IKKα signaling in the nucleus or cytoplasm of keratinocytes leads to opposite skin phenotypes.

The skin exerts essential roles for the organism survival, such as environmental barrier and immune functions. IKKα is known as an essential protein for skin homeostasis. However, the functions performed by IKKα in the skin and the mechanisms it employs are largely unknown, leading to contradictory interpretations and results regarding the consequences of its deregulation in pathologies such as non-melanoma skin cancer (NMSC). Here, using our previously generated transgenic mouse models which express IKKα in the cytoplasm (C-IKKα mice) or in the nucleus (N-IKKα mice) of basal keratinocytes, we demonstrate that at each subcellular localization, IKKα distinctly regulates signaling pathways important for maintaining the balance between keratinocyte proliferation and differentiation, as well as the inflammatory response of the skin.
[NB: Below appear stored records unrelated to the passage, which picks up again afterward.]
(* ===== verification/Daemon.v ===== *)
(** * The daemon's requests ([src/daemon.rs], and what [src/dbus/prompt.rs] does
      once the user has answered)

    The control handler, the idle lock, and the creation and deletion of a
    collection, over the state of [State] and the vaults of [Store].  Each
    handler runs to its end before the next; between them any operation of any
    client on any collection may happen.  D-Bus signals are the list of what is
    announced. *)
From S2P Require Import Prelude Text Env Crypto Codec Format Sanitize Names Files Sweep Store StoreInv StoreOps StoreKeys StoreProps StoreFrame Aliases Session State Protocol.

Record Daemon : Type := MkDaemon { dm_state : ServiceState; dm_started : Z; dm_last_activity : Z }.

Inductive signal : Type :=
| CollectionChanged (id : str)
| CollectionCreated (id : str)
| CollectionDeleted (id : str)
| CollectionsChanged.

Definition set_collections (st : ServiceState) (c : gmap str Vault) : ServiceState :=
  set_maps st c (broken st) (aliases st).
Definition put_vault (st : ServiceState) (id : str) (v : Vault) : ServiceState :=
  set_collections st (<[id := v]> (collections st)).
Definition set_alias_table (st : ServiceState) (t : AliasTable) : ServiceState :=
  set_maps st (collections st) (broken st) t.

Definition vault (st : ServiceState) (id : str) : option Vault := collections st !! id.
Definition all_vaults (st : ServiceState) : list (str * Vault) := btree_iter (collections st).

Definition with_state_of (dm : Daemon) (st : ServiceState) : Daemon :=
  MkDaemon st (dm_started dm) (dm_last_activity dm).
(** [ServiceState::touch]. *)
Definition touch (dm : Daemon) (at_ : Z) : Daemon := MkDaemon (dm_state dm) (dm_started dm) at_.
(** After the offline checks passed: the daemon, the probes, the alias. *)
Definition publish (o : Outside) (j : import_job) (x : Extracted) (destination : option Destination) (v : Verification)
    (w : world) : outcome_of_run :=
  let dry := a_dry_run (j_args j) in
  let '(v, w) :=
    if dry then (v, w)
    else
      let '(reloaded, w) := notify_daemon o w in
      let has_index := match destination with Some d => indexed d | None => false end in
      let '(results, w) :=
        if reloaded then run_probes o (j_plan j) (j_id j) has_index w
        else (map not_issued (j_plan j), w) in
      (with_probes v results, w) in
  let probed_items := downgrade_items (ir_items (j_report j)) (failed_probes v) in
  let probed_tally := tally_with_probes probed_items (failed_probes v) in
  if negb (verification_passed v) then
    let rf := report_file (j_report j) probed_tally probed_items v x (disposition_of dry) false in
    (Err (CFailed (WProbes (j_path j) (j_id j))), Some rf, write_report o (j_args j) rf w)
  else
    let moving := a_set_default (j_args j) && negb dry in
    let '(moved, w) := if moving then set_default_alias (j_config j) (j_id j) w else (false, w) in
    let x := if moving && negb moved
             then with_notes x (xt_notes x ++ [lit "the `default` alias was requested with --set-default but was left alone; the warning above says why"])
             else x in
    let rf := report_file (j_report j) probed_tally probed_items v x (disposition_of dry) moved in
    (Ok tt, Some rf, write_report o (j_args j) rf w).
(* ===== verification/ImportRunProps.v ===== *)
(** * What an import leaves behind ([src/cli/import.rs])

    A run that succeeds leaves a collection that holds exactly what was
    extracted; one that fails before it publishes leaves nothing; a dry run
    leaves the disk alone; and the advice to decommission the source rests on
    checks that were all made. *)
From S2P Require Import Prelude Text Env Crypto Codec Format Sanitize Names Files Sweep Import Formats Verify VerifyProps KWallet Walk WalkProps Store StoreInv StoreOps StoreKeys StoreProps StoreFrame Search Aliases Protocol ImportRun.

Section written.
Context `{HE : Env} `{HP : Prims} `{HC : VaultCodec} `{HA : AliasText}.
Context `{!EnvOk HE} `{!PrimsOk HP} `{!VaultCodecOk HC}.
Implicit Types (d : fpath) (id lbl : str) (v : Vault) (w : world) (its : list SourceItem) (j : import_job) (o : Outside).

(** ** Reading the collection back *)

(** Opening a file that holds a vault gives that vault, locked. *)
Lemma open_vault_reads v w v1 w1 : vault_inv v w -> open_vault (path v) w = (Ok v1, w1) ->
  v1 = opened_vault (path v) (as_file v) /\ fs w1 = fs w.
Proof.
  intros [Hv (m & t & Hd)]. unfold open_vault, io_err, with_err.
  destruct (stat (path v) w) as [[meta|] w2] eqn:E2; cbn [fst snd map_err]; [|done].
  pose proof (stat_touches _ _ _ _ E2) as [_ F2].
  destruct (check_vault_size (m_len meta)) as [[]|]; [|done].
  destruct (read_file (path v) w2) as [[bs|] w3] eqn:E3; cbn [fst snd map_err]; [|done].
  pose proof (read_touches _ _ _ _ E3) as [_ F3].
  apply syscall_inv in E3 as [[_ [e [=]]]|[-> Eb]]. simpl in Eb. rewrite F2 in Eb.
  rewrite (resolve_file _ _ _ _ _ _ Hd) in Eb. injection Eb as ->. rewrite (vo_decodes v Hv).
  intros [= <- <-]. split; [done|]. by rewrite <- F2.
Qed.

Lemma opened_inv v w w1 : vault_inv v w -> fs w1 = fs w ->
  vault_inv (opened_vault (path v) (as_file v)) w1.
Proof.
  intros Hi F. apply (inv_unchanged _ w); [|by rewrite F]. destruct Hi as [[H1 H2 H3 H4 H5] Hd]. by split; [split|].
Qed.

(** What [reopen] reports about an unlocked vault. *)
Definition destination_of (id : str) (v : Vault) (l : list Item) : Destination :=
  {| fingerprints := map (fun i => fe_destination (attributes i) (i_label i) (content_type i) (secret i)
                                     (item_path_text id (i_id i))) l;
     d_lengths := of_lengths (map (fun i => zlen (secret i)) l);
     indexed := index_has_attributes v |}.

Lemma reopen_outcome v w key l pw id dst w' :
  vault_inv v w -> state v = SUnlocked key l -> derive_key pw (salt (header v)) (kdf (header v)) = Ok key ->
  reopen (path v) pw id w = (Ok dst, w') ->
  exists v', vault_inv v' w' /\ path v' = path v /\ same_header (header v) (header v')
    /\ state v' = SUnlocked key l /\ dst = destination_of id v' l.
Proof.
  intros Hi Hs Hk. unfold reopen. destruct (open_vault (path v) w) as [[v1|] w1] eqn:E1; [|done].
  apply (open_vault_reads _ _ _ _ Hi) in E1 as [-> F1]. pose proof (opened_inv _ _ _ Hi F1) as Hi1.
  unfold unlock. change (salt (header (opened_vault (path v) (as_file v)))) with (salt (header v)).
  change (kdf (header (opened_vault (path v) (as_file v)))) with (kdf (header v)). rewrite Hk.
  destruct (unlock_with_key key _ w1) as [[[[]|e] v2] w2] eqn:E2; [|done].
  apply unlock_locked in E2 as (l' & Hl' & Hs' & Hi2 & (Hp2 & _ & _ & _ & _ & Hh)); [|done..].
  assert (l' = l) as ->.
  { pose proof (vo_state v (proj1 Hi)) as Hx. rewrite Hs in Hx. destruct Hx as (p & Ep & Ed).
    destruct Hl' as (p' & Ep' & Ed'). cbn in Ep'. congruence. }
  unfold items. rewrite Hs'. intros [= <- <-]. exists v2. by split_and!.
Qed.
(* ===== verification/BusProps.v ===== *)
(** * What the bus handlers keep

    Every handler of [Handlers], whatever the bus, the disk and the entropy
    answer, leaves each loaded collection equal to its file; with the control
    requests, the idle tick and the prompts of [Daemon] they make up everything
    that happens to the daemon's vaults. *)
From S2P Require Import Prelude Text Env Crypto Codec Format Sanitize Names Files Sweep Store StoreInv StoreOps StoreKeys StoreProps StoreFrame Aliases Session State Protocol Daemon Bus Handlers Batch.

Open Scope bus_scope.

Section keeps.
Context `{HE : Env} `{HP : Prims} `{HC : VaultCodec} `{HA : AliasText} `{HS : SessionPrims} `{HB : Bus}.
Context `{!EnvOk HE} `{!PrimsOk HP} `{!VaultCodecOk HC} `{!BusOk HB}.

Definition conn_state (c : conn) : ServiceState := dm_state (cn_daemon c).

(** The vaults of [c] match their files, in the directory [d]. *)
Definition conn_ok (d : fpath) (c : conn) : Prop :=
  daemon_ok (conn_state c) (cn_world c) /\ vault_dir (conn_state c) = d.

Definition preserves {A E} (d : fpath) (m : handler A E) : Prop := forall c, conn_ok d c -> conn_ok d (snd (m c)).

(** Given the state it was read from. *)
Definition preserves_from {A E} (d : fpath) (st : ServiceState) (m : handler A E) : Prop :=
  forall c, conn_ok d c -> conn_state c = st -> conn_ok d (snd (m c)).

Lemma preserves_bind {A B E} d (m : handler A E) (k : A -> handler B E) :
  preserves d m -> (forall a, preserves d (k a)) -> preserves d (hbind m k).
Proof.
  intros Hm Hk c Hc. unfold hbind. specialize (Hm c Hc). destruct (m c) as [[[a|e]|] c1]; [by apply Hk|done|done].
Qed.

Lemma preserves_from_any {A E} d st (m : handler A E) : preserves d m -> preserves_from d st m.
Proof. intros Hm c Hc _. by apply Hm. Qed.

Lemma preserves_from_lift {A E} d (m : handler A E) : (forall st, preserves_from d st m) -> preserves d m.
Proof. intros Hm c Hc. by apply (Hm (conn_state c) c Hc). Qed.

Lemma preserves_lock_state {A E} d (k : ServiceState -> handler A E) :
  (forall st, preserves_from d st (k st)) -> preserves d (hbind lock_state k).
Proof. intros Hk c Hc. unfold hbind, lock_state. by apply Hk. Qed.

Lemma preserves_require {A E} d st (r : result A E) (B : Type) (k : A -> handler B E) :
  (forall a, r = Ok a -> preserves_from d st (k a)) -> preserves_from d st (hbind (require r) k).
Proof. intros Hk c Hc Hst. unfold hbind, require. destruct r; [by apply Hk|done]. Qed.

Lemma preserves_require_end {A E} d (r : result A E) : preserves d (require r).
Proof. by intros c Hc. Qed.

(** Anything that leaves state and disk alone. *)
Definition inert {A E} (m : handler A E) : Prop :=
  forall c, cn_daemon (snd (m c)) = cn_daemon c /\ fs (cn_world (snd (m c))) = fs (cn_world c).

Lemma inert_preserves {A E} d (m : handler A E) : inert m -> preserves d m.
Proof.
  intros Hi c [Hok Hd]. destruct (Hi c) as [Hs Hf]. unfold conn_ok, conn_state in *. rewrite Hs. split; [|done].
  apply (daemon_ok_kept (dm_state (cn_daemon c)) _ (cn_world c)); [done..|by apply same_fs_kept|done].
Qed.

Lemma inert_bind {A B E} (m : handler A E) (k : A -> handler B E) :
  inert m -> (forall a, inert (k a)) -> inert (hbind m k).
Proof.
  intros Hm Hk c. unfold hbind. specialize (Hm c). destruct (m c) as [[[a|e]|] c1]; [|done|done]. cbn [snd] in Hm.
  destruct Hm as [<- <-]. apply Hk.
Qed.

Lemma inert_for_each {A E} (l : list A) (f : A -> handler unit E) : (forall a, inert (f a)) -> inert (for_each l f).
Proof. intros Hf. induction l as [|a l IH]; [by intros c|]. by apply inert_bind. Qed.

Lemma inert_on_world {A E} (f : world -> option A * world) : (forall w, fs (snd (f w)) = fs w) -> inert (on_world (E := E) f).
Proof. intros Hf c. unfold on_world. specialize (Hf (cn_world c)). by destruct (f (cn_world c)) as [[]]. Qed.

(** A state with the same vaults in the same directory. *)
Lemma preserves_put_state {E} d st0 (st : ServiceState) : collections st = collections st0 -> vault_dir st = vault_dir st0 ->
  preserves_from (E := E) d st0 (put_state st).
Proof.
  intros Hc Hv c [Hok Hd] Hst. unfold put_state, conn_ok, conn_state in *. cbn. split; [|congruence].
  apply (daemon_ok_kept (dm_state (cn_daemon c)) _ (cn_world c)); [congruence..|by apply same_fs_kept|done].
Qed.

(** A method of one vault that keeps it equal to its file. *)
Lemma preserves_on_vault {A E} d st id v (op : Vault -> world -> result A VaultError * Vault * world) :
  vault st id = Some v ->
  (forall w r v' w', vault_inv v w -> op v w = (r, v', w') -> keeps v v' w') ->
  (forall w r v' w', path v = vault_path d id -> op v w = (r, v', w') -> beside d id w w') ->
  preserves_from (E := E) d st (on_vault id v op).
Proof.
  intros Hv Hk Hb c [Hok Hd] Hst. unfold on_vault. destruct (op v (cn_world c)) as [[r v'] w'] eqn:E0. cbn.
  unfold conn_ok, conn_state in *. cbn. rewrite Hst in *. split; [|done].
  destruct (Hok id v Hv) as [Hp Hi]. rewrite Hd in Hp. destruct (Hk _ _ _ _ Hi E0) as [Hi' Hp'].
  specialize (Hb _ _ _ _ Hp E0).
  apply (daemon_ok_put _ (cn_world c)); [done|by rewrite Hd|congruence|done].
Qed.

Lemma preserves_vstep {A E} d st id v (op : Vault -> world -> result A VaultError * Vault * world) :
  vault st id = Some v -> (forall w r v' w', op v w = (r, v', w') -> vstep (v, w) (v', w')) ->
  preserves_from (E := E) d st (on_vault id v op).
Proof.
  intros Hv Hs. apply preserves_on_vault; [done|..].
  - intros w r v' w' Hi Ho%Hs. by eapply vstep_keeps.
  - intros w r v' w' Hp Ho%Hs. by eapply vstep_beside.
Qed.

Lemma preserves_from_bind {A B E} d st (m : handler A E) (k : A -> handler B E) :
  preserves_from d st m -> (forall a, preserves d (k a)) -> preserves_from d st (hbind m k).
Proof.
  intros Hm Hk c Hc Hst. unfold hbind. specialize (Hm c Hc Hst). destruct (m c) as [[[a|e]|] c1]; [by apply Hk|done|done].
Qed.

(** The state stays the one read while nothing but inert things happen. *)
Lemma preserves_from_inert {A B E} d st (m : handler A E) (k : A -> handler B E) :
  inert m -> (forall a, preserves_from d st (k a)) -> preserves_from d st (hbind m k).
Proof.
  intros Hi Hk c Hc Hst. pose proof (inert_preserves d m Hi c Hc) as Hc1. destruct (Hi c) as [Hs _]. unfold hbind.
  destruct (m c) as [[[a|e]|] c1]; [|done|done]. cbn [snd] in *. apply Hk; [done|]. unfold conn_state. by rewrite Hs.
Qed.

Lemma preserves_from_lock {A E} d st (k : ServiceState -> handler A E) :
  preserves_from d st (k st) -> preserves_from d st (hbind lock_state k).
Proof. intros Hk c Hc Hst. unfold hbind, lock_state. fold (conn_state c). rewrite Hst. by apply Hk. Qed.

Lemma preserves_touch {E} d at_ : preserves (E := E) d (touch_state at_).
Proof. by intros c [Hok Hd]. Qed.

Lemma inert_ret {A E} (a : A) : inert (E := E) (hret a).
Proof. by intros c. Qed.
Lemma inert_err {A E} (e : E) : inert (A := A) (herr e).
Proof. by intros c. Qed.
Lemma inert_require {A E} (r : result A E) : inert (require r).
Proof. by intros c. Qed.
Lemma inert_or_panic {A E} (o : option A) : inert (E := E) (or_panic o).
Proof. by intros c. Qed.
Lemma inert_lock_state {E} : inert (E := E) lock_state.
Proof. by intros c. Qed.
Lemma inert_unexport {E} p i : inert (E := E) (unexport p i).
Proof. by intros c. Qed.
Lemma inert_export p i : inert (export p i).
Proof. intros c. unfold export. by destruct (server_at c p i). Qed.
Lemma inert_with_zbus {A} (m : handler A zbus_error) : inert m -> inert (with_zbus m).
Proof. intros Hm c. unfold with_zbus. specialize (Hm c). by destruct (m c) as [[[]|] c1]. Qed.
Lemma inert_emit s : inert (emit_signal s).
Proof. intros c. unfold emit_signal. by destruct (signal_sent c s). Qed.
Lemma inert_emit_logged {E} s : inert (E := E) (emit_logged s).
Proof. intros c. unfold emit_logged. cbn. by destruct (signal_sent c s). Qed.
Lemma inert_keep_prompt {E} p k : inert (E := E) (keep_prompt p k).
Proof. by intros c. Qed.
End keeps.

Create HintDb bus discriminated.
#[export] Hint Constants Opaque : bus.
#[export] Hint Resolve inert_ret inert_err inert_require inert_or_panic inert_lock_state inert_unexport inert_export
  inert_with_zbus inert_emit inert_emit_logged inert_keep_prompt inert_bind inert_for_each : bus.
#[export] Hint Resolve preserves_bind preserves_touch preserves_require_end preserves_from_any inert_preserves : bus.

Section registry_inert.
Context `{HE : Env} `{HP : Prims} `{HC : VaultCodec} `{HA : AliasText} `{HS : SessionPrims} `{HB : Bus}.

Lemma inert_register_item cid iid : inert (register_item cid iid).
Proof. apply inert_bind; intros; auto with bus nocore. Qed.

Lemma inert_register_collection id : inert (register_collection id).
Proof.
  apply inert_bind; [auto with bus nocore|]. intros p. apply inert_bind; [auto with bus nocore|]. intros _. apply inert_bind; [auto with bus nocore|].
  intros _. apply inert_bind; [auto with bus nocore|]. intros st. apply inert_for_each. intros iid. apply inert_bind; auto with bus nocore.
Qed.

Lemma inert_register_alias name : inert (register_alias name).
Proof.
  unfold register_alias. destruct (palias name) as [o|]; [|auto with bus nocore].
  apply inert_bind; [auto with bus nocore|]. intros p. apply inert_bind; auto with bus nocore.
Qed.

Lemma inert_unregister_alias {E} name : inert (E := E) (unregister_alias name).
Proof.
  unfold unregister_alias. destruct (palias name) as [o|]; [|auto with bus nocore].
  apply inert_bind; [auto with bus nocore|]. intros p. apply inert_bind; auto with bus nocore.
Qed.

Lemma inert_register_all : inert register_all_objects.
Proof.
  apply inert_bind; [auto with bus nocore|]. intros st. apply inert_bind; [|intros _]; apply inert_for_each; intros;
    [apply inert_register_collection|apply inert_register_alias].
Qed.

Lemma inert_emit_locked {E} p : inert (E := E) (emit_locked_changed p).
Proof. intros c. unfold emit_locked_changed. case_bool_decide; [apply inert_emit_logged|done]. Qed.

Lemma inert_notify {E} id : inert (E := E) (notify_collection_changed id).
Proof.
  apply inert_bind; [auto with bus nocore|]. intros p. apply inert_bind; [auto with bus nocore|]. intros _ c.
  destruct (negb _); [done|]. revert c. apply inert_bind; [auto with bus nocore|]. intros st.
  apply inert_bind; [apply inert_emit_locked|]. intros _. apply inert_for_each. intros name.
  destruct (palias name); [|auto with bus nocore]. apply inert_bind; [auto with bus nocore|]. intros q. apply inert_emit_locked.
Qed.
Lemma preserves_export_or {A} d p i (undo : handler unit BusError) (k : handler A BusError) :
  preserves d undo -> preserves d k -> preserves d (export_or p i undo k).
Proof.
  intros Hu Hk c Hc. unfold export_or. pose proof (inert_preserves d _ (inert_export p i) c Hc) as H1.
  destruct (export p i c) as [[[[]|e]|] c1]; cbn [snd] in *; [by apply Hk| |done].
  revert c1 H1. apply preserves_bind; [done|]. auto with bus nocore.
Qed.
End registry_inert.
#[export] Hint Resolve inert_register_item inert_register_collection inert_register_alias inert_unregister_alias
  inert_register_all inert_emit_locked inert_notify : bus.

(** Walk down a handler: the binds by their rules, what is inert by the hints. *)
Ltac bus_walk :=
  repeat (lazymatch goal with
  | |- forall _, _ => intro
  | |- preserves _ (hbind lock_state _) => apply preserves_lock_state
  | |- preserves_from _ _ (hbind lock_state _) => apply preserves_from_lock
  | |- preserves_from _ _ (hbind (require _) _) => apply preserves_require
  | |- preserves_from _ _ (hbind (or_panic _) _) => apply preserves_from_inert; [apply inert_or_panic|]
  | |- preserves_from _ _ (hbind (on_vault _ _ _) _) => apply preserves_from_bind
  | |- preserves_from _ _ (hbind (put_state _) _) => apply preserves_from_bind; [try by apply preserves_put_state|]
  | |- preserves_from _ _ (put_state _) => by apply preserves_put_state
  | |- preserves _ (hbind _ _) => apply preserves_bind
  | |- preserves _ (export_or _ _ _ _) => apply preserves_export_or
  | |- preserves_from _ _ (hbind _ _) => apply preserves_from_any
  | |- context [let '(_, _) := ?x in _] => is_var x; destruct x
  | |- preserves_from _ _ (if ?b then _ else _) => destruct b
  | |- preserves _ (if ?b then _ else _) => destruct b
  end);
  try solve [auto 3 with bus nocore].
As a result, N-IKKα mice show an atrophic epidermis with exacerbated terminal differentiation, reminiscent of alterations observed in patients with ichthyosis. Conversely, C-IKKα mice display a hyperplastic epidermis with impaired epidermal differentiation and pustular inflammation, resembling patients with pustular psoriasis. Interestingly, C-IKKα keratinocytes are almost devoid of nuclear IKKα due to endogenous IKKα downregulation. However, these changes in the skin of C-IKKα mice do not lead to the development of squamous cell carcinomas (SCCs), unlike N-IKKα mice, which develop spontaneous SCCs. Comparative gene expression profiling analysis of RNA-seq data for skin from wild type or transgenic mice expressing exogenoues IKKalpha in the nucleus (N-IKKα mice) and in the cytoplasm (C-IKKα mice) of keratinocytes.